Author: Ninabadass, Created: 2022-04-12 10:06:51, Updated: 2022-04-13 09:20:56

Futures & Spot Spread Return Arbitrage

Last time, we introduced perpetual contract funding rate arbitrage (https://www.fmz.com/digest-topic/6381), that is, to make long spot of the same amount by making short of perpetual contract futures, and we can continue to obtain funding rate profit. In the case of a large negative premium, it can also make money and premium, to return profit. In the bull market in August and September, the annualized rate once reached 100%, so it is a relatively popular strategy.

In the low-risk cryptocurrency arbitrage, there is another type of strategy that has not been introduced - the basis return arbitrage. Specific principle:

1.There is a price spread between the futures contract and the spot. The feature of the delivery contract is that it is not settled at the spot price until the delivery date. Therefore, when the delivery date is far away, the delivery of the contract is easily affected by the market sentiment. If the market performs well, more people will be optimistic about the future price, so there will be a positive premium. When there is a sharp drop, there is often a negative premium. But generally speaking, the delivery of the contract will not deviate too much from the spot, and will always return on the delivery day.

2.There are currency-based delivery contracts. For example, Binance has current quarterly and next-quarter delivery contracts. There is a big difference between a crypto-margined delivery contract and a USDT-margined perpetual contract. The crypto-margined settlement uses currency, and the currency price is constantly changing, which will be introduced in detail next.

The code in this article can be run directly, but due to network reasons, the crawling data part requires scientific Internet access, it is best to use your own computer to run, or use Google colab.

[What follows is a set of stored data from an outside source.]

(** [snapshot_h1_pools] and [snapshot_h2_pools], which [filter_h1] and
    [filter_h2] of [lookup_pool] restrict to some of the pools. *)
Definition snapshot_h1_pools {P} (keep : Z -> bytes -> bool) (c : Connections) (f : Family) (reg : gmap Z (Pool P))
    (registry : bytes) (now : Z) : list PoolSnapshot :=
  map (fun p => build_h1_pool_snapshot (desc p) (h1_state c f (pd_location_id (desc p))) registry now)
    (filter (fun p => keep (pd_location_id (desc p)) (pd_id_string (desc p)) = true) (list_pools reg)).

Definition snapshot_h2_pools {P} (keep : Z -> bytes -> bool) (c : Connections) (f : Family) (reg : gmap Z (Pool P))
    (registry : bytes) (now : Z) : list PoolSnapshot :=
  map (fun p => build_h2_pool_snapshot (desc p) (h2_state c f (pd_location_id (desc p))) registry now)
    (filter (fun p => keep (pd_location_id (desc p)) (pd_id_string (desc p)) = true) (list_pools reg)).

(** The six registries, one after the other. *)
Definition all_pools (keep : Z -> bytes -> bool) (c : Connections) (ps : Pools) (now : Z) : list PoolSnapshot :=
  snapshot_h1_pools keep c H1Tcp (h1_tcp_pools ps) (bs "h1_tcp") now ++
  snapshot_h1_pools keep c H1Tls (h1_tls_pools ps) (bs "h1_tls") now ++
  snapshot_h1_pools keep c H1Uds (h1_uds_pools ps) (bs "h1_uds") now ++
  snapshot_h2_pools keep c H2Tcp (h2_tcp_pools ps) (bs "h2_tcp") now ++
  snapshot_h2_pools keep c H2Tls (h2_tls_pools ps) (bs "h2_tls") now ++
  snapshot_h2_pools keep c H2Uds (h2_uds_pools ps) (bs "h2_uds") now.

Definition location_snapshot (listen_label endpoint_host : bytes) (l : Config.ProxyPassLocationConfig) : LocationSnapshot :=
  {| ls_listen := listen_label; ls_endpoint_host := endpoint_host; ls_path := Config.path l;
     ls_location_id := Config.location_id l; ls_id_string := Config.id_string l;
     ls_proxy_pass_to_type := Config.get_type_as_str (Config.proxy_pass_to l);
     ls_proxy_pass_to := Config.to_string (Config.proxy_pass_to l); has_pool := false |}.

Definition absorb_listen (listen : Config.ListenConfiguration) (listen_label : bytes) : list LocationSnapshot :=
  match listen with
  | Config.ListenHttp http | Config.ListenMcp http =>
      concat (map (fun e => map (location_snapshot listen_label (Config.endpoint_str e)) (Config.locations e))
                (Config.endpoints http))
  | Config.ListenTcpForward _ => []
  end.

(** The maps in the order they are walked through. *)
Definition collect_locations (cfg : Config.ListenMaps) : list LocationSnapshot :=
  concat (map (fun x => absorb_listen (snd x) (bs "tcp:" ++ Str.uint_to_string (fst x)))
            (map_to_list (Config.listen_tcp_endpoints cfg))) ++
  concat (map (fun x => absorb_listen (snd x) (bs "unix:" ++ fst x))
            (map_to_list (Config.listen_unix_socket_endpoints cfg))).

Definition set_matching (b : bool) (p : PoolSnapshot) : PoolSnapshot :=
  {| registry := registry p; ps_location_id := ps_location_id p; ps_pool_name := ps_pool_name p;
     ps_id_string := ps_id_string p; ps_alive_count := ps_alive_count p; ps_total_count := ps_total_count p;
     ps_last_status := ps_last_status p; ps_live_disposables := ps_live_disposables p; ps_shutdown := ps_shutdown p;
     ps_entries := ps_entries p; has_matching_location := b |}.

Definition set_has_pool (b : bool) (l : LocationSnapshot) : LocationSnapshot :=
  {| ls_listen := ls_listen l; ls_endpoint_host := ls_endpoint_host l; ls_path := ls_path l;
     ls_location_id := ls_location_id l; ls_id_string := ls_id_string l;
     ls_proxy_pass_to_type := ls_proxy_pass_to_type l; ls_proxy_pass_to := ls_proxy_pass_to l; has_pool := b |}.

Definition build_proxy_state_snapshot (cfg : Config.ListenMaps) (ps : Pools) (c : Connections) (now : Z) :
    GetProxyStateSnapshotResponse :=
  let pools := all_pools (fun _ _ => true) c ps now in
  let locations := collect_locations cfg in
  let location_id_set : gset Z := list_to_set (map ls_location_id locations) in
  let pool_id_set : gset Z := list_to_set (map ps_location_id pools) in
  let pools := map (fun p => set_matching (bool_decide (ps_location_id p ∈ location_id_set)) p) pools in
  let locations := map (fun l => set_has_pool (bool_decide (ls_location_id l ∈ pool_id_set)) l) locations in
  {| captured_at := to_rfc3339 now; snapshot_pools := pools; snapshot_locations := locations;
     orphan_pool_location_ids := map ps_location_id (filter (fun p => negb (has_matching_location p)) pools);
     naked_location_ids := map ls_location_id (filter (fun l => negb (has_pool l)) locations);
     live_disposables_global := DISPOSABLE_COUNTER c; max_disposables_global := H1Pool.MAX_DISPOSABLE |}.

(** ** [lookup_pool] *)

Record LookupPoolInputData := { in_location_id : option Z; in_id_string : option bytes }.

Definition id_match (model : LookupPoolInputData) (loc_id : Z) (id_str : bytes) : bool :=
  bool_decide (in_location_id model = Some loc_id) || bool_decide (in_id_string model = Some id_str).

Definition lookup_pool (model : LookupPoolInputData) (ps : Pools) (c : Connections) (now : Z) :
    outcome bytes (bytes * list PoolSnapshot) :=
  match in_location_id model, in_id_string model with
  | None, None => Err (bs "Either location_id or id_string must be provided")
  | _, _ => Ok (to_rfc3339 now, all_pools (id_match model) c ps now)
  end.

(** ** What the snapshot tells *)

Context `{FileLibs} (default_h2_livness_url : option bytes) (get_ssh_session : SshCredentials -> bool).

Definition family_name (f : Family) : bytes :=
  match f with
  | H1Tcp => bs "h1_tcp" | H1Tls => bs "h1_tls" | H1Uds => bs "h1_uds"
  | H2Tcp => bs "h2_tcp" | H2Tls => bs "h2_tls" | H2Uds => bs "h2_uds"
  end.

(** The report of a pool of a registry. *)
Definition report (c : Connections) (f : Family) (d : PoolDesc) (now : Z) : PoolSnapshot :=
  match f with
  | H1Tcp | H1Tls | H1Uds => build_h1_pool_snapshot d (h1_state c f (pd_location_id d)) (family_name f) now
  | H2Tcp | H2Tls | H2Uds => build_h2_pool_snapshot d (h2_state c f (pd_location_id d)) (family_name f) now
  end.

Lemma report_id c f d now : ps_location_id (report c f d now) = pd_location_id d.
Proof. by destruct f. Qed.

Profit & Loss Calculation of Crypto-Margined Contracts

According to Binance documentation, revenue = trading direction × executed volume × contract multiple × (1 / open price - 1 / close price) = position value × (1 / open price - 1 / close price); when you make short, the position value is negative. If you hold 100 BTCUSD delivery contracts, each worth 100USD, and the open price is 10,000USD, then the profit and loss with the price changing is as follows:

Through calculation and analysis, the profits from crypto-margined short or long positions are non-linear and measured by currency profits; if there is loss in making a short position, only lose at most the currency amount of one position, but there is no upper limit on the currency amount earned; if there is profit in making a long position, only make profit of, at most, the currency amount of one position, and there is no upper limit on losses. It seems that it is more cost-effective to make short, but the profit of making short will decrease as the currency price declines, which is not so high calculated in USD. If you calculate the USD profit, the situation is exactly the opposite. You can earn at most one position value by making short, and the loss has no upper limit.

At the same time, when trading crypto-margined contracts, you need to hold currencies originally. If you consider USD as the quote currency, then the total account value = (account currency amount + position value × (1 / open price - 1 / close price)) × spot price. If the value of the position = - currency amount in the account × open price, that is, using one time leverage to make short, and the total account value = currency amount in the account × open price × spot price of close position / close price. Considering that the price of the delivery contract will eventually return to spot price, in the last, the total account value = currency amount in the account × open price. That is to say, the account value will be locked at the open price, and will not change with the current price. According to the analysis, even if the price rises infinitely, the position will not be liquidated. This is the principle of hedging. Making short with one leverage is equivalent to selling your spot currency at the futures price in advance.

If the currency of the futures account is purchased from the spot market, then the total account value = currency amount in the account × (open price - spot buy price), as long as the position is opened, our profit has been fixed, and the current price doesn’t matter. The price spread is the profit from arbitrage. This is the principle of futures arbitrage.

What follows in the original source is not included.